(** * Verification of the watcher-daemon rule engine

    Shallow embedding of the deterministic core of the watcher daemon:
    - [RuleEngine.ts]      : [matchesFilter], [evaluateRule], [evaluateEvent];
    - [intent.ts]          : [extractIntent] (with the regular expressions it
                             uses, run by a small backtracking matcher);
    - [RuleCompiler.ts]    : [alignRuleToIntent];
    - [RuleValidator.ts]   : [validateCompiledRule];
    - [RuleStore.js]       : [normalizeArray], [ruleSignatureFromCompiled],
                             [updateRule] and the promise chain of [save].

    JavaScript strings are sequences of UTF-16 code units, modelled as
    [list Z]; [u] turns an ASCII literal into such a sequence. *)

From Stdlib Require Import ZArith List Bool Ascii String Lia Sorting.Sorted.
From stdpp Require Import base gmap list.
Import ListNotations.
Open Scope Z_scope.

(* ------------------------------------------------------------------ *)
(** ** JavaScript strings *)

Definition jsstr := list Z.

Definition u (s : string) : jsstr :=
  map (fun c => Z.of_nat (nat_of_ascii c)) (list_ascii_of_string s).

(** [String.prototype.toLowerCase] on the Basic Latin and Latin-1 letters
    (A-Z and U+00C0..U+00DE except U+00D7); other code units are left
    unchanged. *)
Definition lowerUnit (c : Z) : Z :=
  if (65 <=? c) && (c <=? 90) then c + 32
  else if (192 <=? c) && (c <=? 222) && negb (c =? 215) then c + 32
  else c.

Definition toLowerCase (s : jsstr) : jsstr := map lowerUnit s.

^^^^

### WHAT IS NEEDED
Lines wanted from the listing above: the line with "Shallow embedding of" up to and including the line with "From stdpp Require Import base gmap list.". Please write them out exactly, adding nothing else.

### EXERCISE OUTPUT
    Shallow embedding of the deterministic core of the watcher daemon:
    - [RuleEngine.ts]      : [matchesFilter], [evaluateRule], [evaluateEvent];
    - [intent.ts]          : [extractIntent] (with the regular expressions it
                             uses, run by a small backtracking matcher);
    - [RuleCompiler.ts]    : [alignRuleToIntent];
    - [RuleValidator.ts]   : [validateCompiledRule];
    - [RuleStore.js]       : [normalizeArray], [ruleSignatureFromCompiled],
                             [updateRule] and the promise chain of [save].

    JavaScript strings are sequences of UTF-16 code units, modelled as
    [list Z]; [u] turns an ASCII literal into such a sequence. *)

From Stdlib Require Import ZArith List Bool Ascii String Lia Sorting.Sorted.
From stdpp Require Import base gmap list.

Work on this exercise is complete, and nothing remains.